Vitamin B12 replacement has been shown to improve symptoms in patients with severe diabetic neuropathy. A meta-analysis of data showed that when used alone or in combination with a vitamin B complex, there was a significant improvement in symptoms such as pain and paresthesia.

Three studies also noted an improvement in autonomic symptoms with the use of vitamin B12 alone. Similar positive findings regarding pain and paresthesia were also noted with vitamin B12 in an Iranian clinical trial of 100 patients with diabetic neuropathy.

Treatment of vitamin B12 deficiency does not differ regardless of the cause. All patients with vitamin B12 deficiency should receive primary treatment with oral or parenteral vitamin B12 replacement. Both routes have been shown to improve hematologic and neurological function regardless of the cause of deficiency.

In adult patients with type 2 diabetes, intramuscular injection of vitamin B12 or oral administration of 1000 µg daily for 1 week, then once weekly for 4 weeks is sufficient to correct vitamin B12 deficiency.

In young patients with type 1 diabetes who are vitamin B12 deficient, 100 µg should be given intramuscularly or orally daily for 1 week and then monthly. In severe cases, 1000 µg/day for 1 week, followed by the same dose every week for 1 month and then monthly.

For patients without diabetes, the optimal supplemental dose of vitamin B12 has not been determined. However, Dr. Lan recommends consuming foods rich in vitamin B12 such as liver, eggs, meat, fish, whole grains...

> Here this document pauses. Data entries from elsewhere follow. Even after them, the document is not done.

(** The vmodels are those of the Predictors, for those of which no change was missed. *)
Record consistent (w : World) : Prop := {
  (* every valid Predictor is registered with the model of its current spec *)
  cs_registered src n p : src ∈ sources → (src, n) ∉ w_missed w →
    w_store w !! (src, n) = Some p → validatePredictor p = "" →
    owned (w_mesh w) src (Namespace n, Name n) (concreteModelName p src);
  (* every vmodel belongs to a Predictor, and has its model *)
  cs_owned src n t : src ∈ sources → (src, n) ∉ w_missed w → src ≠ InferenceServiceCRSourceId →
    owned (w_mesh w) src (Namespace n, Name n) t →
    ∃ p, w_store w !! (src, n) = Some p ∧
         (validatePredictor p = "" → t = concreteModelName p src);
  (* a name is valid in one source only *)
  cs_unique src src' n p p' : src ∈ sources → src' ∈ sources →
    (src, n) ∉ w_missed w → (src', n) ∉ w_missed w →
    w_store w !! (src, n) = Some p → w_store w !! (src', n) = Some p' →
    validatePredictor p = "" → validatePredictor p' = "" → src = src'
}.

Lemma idle_settled w src n :
  world_ok w → idle w → src ∈ sources → (src, n) ∉ w_missed w →
  settled src n (w_store w !! (src, n)) (w_mesh w).
Proof.
  intros Hok [Hq Hb] Hsrc Hmi.
  destruct (wo_settled w Hok src n Hsrc) as [[(req & Hin & _)|]|[(req & E & _)|]];
    [rewrite Hq in Hin; set_solver|done|congruence|done].
Qed.

Lemma idle_consistent w : world_ok w → idle w → consistent w.
Proof.
  intros Hok Hidle.
  assert (∀ src n p, src ∈ sources → (src, n) ∉ w_missed w →
    w_store w !! (src, n) = Some p → validatePredictor p = "" →
    owned (w_mesh w) src (Namespace n, Name n) (concreteModelName p src)) as Hreg.
  { intros src n p Hsrc Hmi Hs Hv. pose proof (idle_settled w src n Hok Hidle Hsrc Hmi) as Hset.
    rewrite Hs in Hset. by apply Hset. }
  split; [done| |].
  - intros src n t Hsrc Hmi Hne Ho. pose proof (idle_settled w src n Hok Hidle Hsrc Hmi) as Hset.
    destruct (w_store w !! (src, n)) as [p|] eqn:Es.
    + exists p. split; [done|]. intros Hv. specialize (Hset Hv). unfold owned in *. congruence.
    + by apply (Hset Hne) in Ho.
  - intros src src' n p p' Hs Hs' Hmi Hmi' E E' Hv Hv'.
    pose proof (Hreg _ _ _ Hs Hmi E Hv) as H1. pose proof (Hreg _ _ _ Hs' Hmi' E' Hv') as H2.
    unfold owned in *. congruence.
Qed.

(** C3: Whatever happened before - changes of Predictors and of vmodels at any moment, also
    while a reconciliation is under way, lost and failed calls, conflicts of sources,
    errors of registries, events that were missed - whenever the controller has nothing
    left to do, model-mesh's registrations are those of the Predictors, but for the
    Predictors of which a change was missed and no request was taken since: every other
    valid Predictor is registered under its name and source with the model of its current
    spec, and every other vmodel of a source belongs to one of its Predictors. (The
    vmodels of InferenceServices that are gone may stay: their deletion is given up when
    there are no model-mesh pods.) *)
Theorem idle_mesh_consistent w0 w :
  started w0 → rtc world_step w0 w → idle w → consistent w.
Proof.
  intros Hs Hsteps Hidle. apply idle_consistent; [|done].
  eapply rtc_invariant; [apply world_step_ok|done|by apply started_ok].
Qed.
End Mesh.

(** ** Where the requests of the steps come from

    The requests that the watches and the event stream make for a Predictor or a vmodel
    resolve to it. (Namespaces have no underscores; a source id is not empty.) *)
Section Requests.

(** A Predictor resource *)
Lemma predictor_request ns name :
  has_char "_"%char ns = false → resolves (mkNN ns name) (mkNN ns name) PredictorCRSourceId.
Proof. intros. by apply ResolveSource_plain. Qed.

(** An InferenceService *)
Lemma isvc_request (o : ObjectMeta) :
  has_char "_"%char (om_Namespace o) = false →
  Forall (λ req, resolves req (mkNN (om_Namespace o) (om_Name o)) InferenceServiceCRSourceId)
    (prefixName InferenceServiceCRSourceId o).
Proof. intros. apply Forall_singleton. by apply ResolveSource_prefixed. Qed.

Bổ sung vitamin B12 tránh tổn thương thần kinh ở người bệnh đái tháo đường - Ảnh 3.

Foods rich in vitamin B12 that diabetic patients should supplement - Illustration photo

Several studies have shown that patients with type 2 diabetes are at increased risk of vitamin B12 deficiency.

Therefore, the American Diabetes Association (ADA) recommends that patients with diabetic neuropathy undergoing treatment should have their vitamin B12 levels monitored annually.

Supplementing vitamin B12 through diet or taking vitamin B12 supplements such as meat, liver, milk and eggs can help people with type 2 diabetes maintain nerve function and support blood sugar control.

However, it should be noted that vitamin supplementation is not a treatment for diabetes. Therefore, when wanting to supplement any vitamins, patients should consult a doctor or pharmacist" - Dr. Ho Lan emphasized.